Tiffany
My head is a blank slate. When Little Larry first told me he wanted me to be his new mommy, I felt a pang of guilt. First, because I was taking him away from his mother and what he'd been used to. But I felt honored too. Now, though, everything is changing. I don't think I'm ready just yet to be that person for him, and marrying his father isn't exactly saying that, right?
I can't believe we never talked about the idea of having kids. I want kids of my own, of course. Five years, I realize now, is a freakishly long time to be celibate and not have my own family. Five years means I'll be standing static with a man, a son, that can never be mine.
"What are you thinking about?" Larry sends the text next after mine arrives.
I scrunch my face at him and type an answer. "Larry wants a little sister or brother. Doesn't that concern you?"
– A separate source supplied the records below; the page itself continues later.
Definition sdsTypeMaxSize (type : Z) : Z :=
  if type =? SDS_TYPE_5 then Z.shiftl 1 5 - 1
  else if type =? SDS_TYPE_8 then Z.shiftl 1 8 - 1
  else if type =? SDS_TYPE_16 then Z.shiftl 1 16 - 1
  else if type =? SDS_TYPE_32 then Z.shiftl 1 32 - 1
  else 2 ^ 64 - 1.

(** The type, the size of the header, and whether they were adjusted. *)
Definition adjustTypeIfNeeded (type hdrlen bufsize : Z) : Z * Z * bool :=
  let usable := u64 (bufsize - hdrlen - 1) in
  if negb (type =? SDS_TYPE_5) && (usable >? sdsTypeMaxSize type) then
    let type := sdsReqType usable in (type, sdsHdrSize type, true)
  else (type, hdrlen, false).

(** NULL, SDS_NOINIT or bytes. *)
Inductive sds_init := INIT_NULL | INIT_NOINIT | INIT_BYTES (init : list Z).

Definition sdsnewplacement (buf : list Z) (bufsize type : Z) (init : sds_init) (initlen : Z) : res sds :=
  assert! bufsize >=? sdsReqSize initlen type in
  let hdrlen := sdsHdrSize type in
  let usable := u64 (bufsize - hdrlen - 1) in
  let s := mkSds buf hdrlen in
  let! s := switch_type type
    (set_char (-1) (u8 (Z.lor type (u64 (Z.shiftl initlen SDS_TYPE_BITS)))) s)
    (fun w =>
       let! s := set_hdr_len w initlen s in
       assert! usable <=? sdsTypeMaxSize type in
       let! s := set_hdr_alloc w usable s in
       set_char (-1) type s)
    (Ok s) in
  let! s :=
    match init with
    | INIT_NOINIT => Ok s
    | INIT_NULL => copy_in 0 (replicate (Z.to_nat initlen) 0) s
    | INIT_BYTES init => if negb (initlen =? 0) then let! bs := load 0 initlen init in copy_in 0 bs s else Ok s
    end in
  set_char initlen 0 s.

Section Sds.
Context (junk : Z) (usable : Z -> Z) (nallocx : option (Z -> Z)) (malloc_ok : Z -> bool).

(** malloc(size), as a block of [usable size] bytes *)
Definition malloc (size : Z) : list Z := replicate (Z.to_nat (usable size)) junk.

Definition _sdsnewlen (init : sds_init) (initlen : Z) (trymalloc : bool) : res (option sds) :=
  let type := sdsReqType initlen in
  let type := if (type =? SDS_TYPE_5) && (initlen =? 0) then SDS_TYPE_8 else type in
  let hdrlen := sdsHdrSize type in
  assert! u64 (initlen + hdrlen + 1) >? initlen in
  let size := u64 (hdrlen + initlen + 1) in
  if trymalloc && negb (malloc_ok size) then Ok None
  else
    let sh := malloc size in
    let bufsize := usable size in
    let '(type, hdrlen, _) := adjustTypeIfNeeded type hdrlen bufsize in
    let! s := sdsnewplacement sh bufsize type init initlen in
    Ok (Some s).

Definition sdstrynewlen (init : sds_init) (initlen : Z) : res (option sds) := _sdsnewlen init initlen true.

(** Without trymalloc there is memory. *)
Definition sdsnewlen (init : sds_init) (initlen : Z) : res sds :=
  let! s := _sdsnewlen init initlen false in
  match s with Some s => Ok s | None => Fault AssertFailed end.

Definition sdsempty : res sds := sdsnewlen (INIT_BYTES []) 0.

Definition sdsnew (init : option (list Z)) : res sds :=
  match init with
  | None => sdsnewlen INIT_NULL 0
  | Some init => let! initlen := strlen init in sdsnewlen (INIT_BYTES init) initlen
  end.

(** The memory from the start of the string on. *)
Definition chars (s : sds) : list Z := drop (Z.to_nat (pos s)) (block s).

Definition sdsdup (s : sds) : res sds := let! len := sdslen s in sdsnewlen (INIT_BYTES (chars s)) len.

Definition sdsupdatelen (s : sds) : res sds := let! reallen := strlen (chars s) in sdssetlen s reallen.

Definition sdsclear (s : sds) : res sds := let! s := sdssetlen s 0 in set_char 0 0 s.

(** * Growing and shrinking *)

Definition _sdsMakeRoomFor (s : sds) (addlen : Z) (greedy : bool) : res sds :=
  let! avail := sdsavail s in
  let! oldtype := sdsType s in
  if avail >=? addlen then Ok s
  else
    let! len := sdslen s in
    let newlen := u64 (len + addlen) in
    let reqlen := newlen in
    assert! newlen >? len in
    let newlen := if greedy then (if newlen <? SDS_MAX_PREALLOC then u64 (newlen * 2) else u64 (newlen + SDS_MAX_PREALLOC)) else newlen in
    let type := sdsReqType newlen in
    let type := if type =? SDS_TYPE_5 then SDS_TYPE_8 else type in
    let hdrlen := sdsHdrSize type in
    assert! u64 (hdrlen + newlen + 1) >? reqlen in
    let size := u64 (hdrlen + newlen + 1) in
    let bufsize := usable size in
    let! '(s, type, hdrlen) :=
      (if oldtype =? type then
         let s := mkSds (realloc junk bufsize (block s)) hdrlen in
         let '(type, hdrlen', adjusted) := adjustTypeIfNeeded type hdrlen bufsize in
         if (adjusted : bool) then
           let! b := memmove hdrlen' (pos s) (len + 1) (block s) in
           let s := mkSds b hdrlen' in
           let! s := set_char (-1) type s in
           let! s := sdssetlen s len in
           Ok (s, type, hdrlen')
         else Ok (s, type, hdrlen')
       else
         let '(type, hdrlen, _) := adjustTypeIfNeeded type hdrlen bufsize in
         let! bs := load (pos s) (len + 1) (block s) in
         let! b := store hdrlen bs (malloc size) in
         let s := mkSds b hdrlen in
         let! s := set_char (-1) type s in
         let! s := sdssetlen s len in
         Ok (s, type, hdrlen)) in
    let usable := u64 (bufsize - hdrlen - 1) in
    assert! (type =? SDS_TYPE_5) || (usable <=? sdsTypeMaxSize type) in
    sdssetalloc s usable.

Definition sdsMakeRoomFor (s : sds) (addlen : Z) : res sds := _sdsMakeRoomFor s addlen true.
Definition sdsMakeRoomForNonGreedy (s : sds) (addlen : Z) : res sds := _sdsMakeRoomFor s addlen false.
He glares at me when the message pops up on his phone, and I see him open his mouth to say something. My mind goes into overdrive. What is he going to say? That I'm getting ahead of myself? That a child isn't in the equation? I wait and wait and wait…
Little Larry nudges me, and I look away from Larry to see his son, who's looking at me with those adorable eyes.
"Can I go play?" he asks, wide-eyed. I want to tell him to stay a bit, but we'll leave soon, and in a way, he might never see those people again, so I nod and watch him scurry again.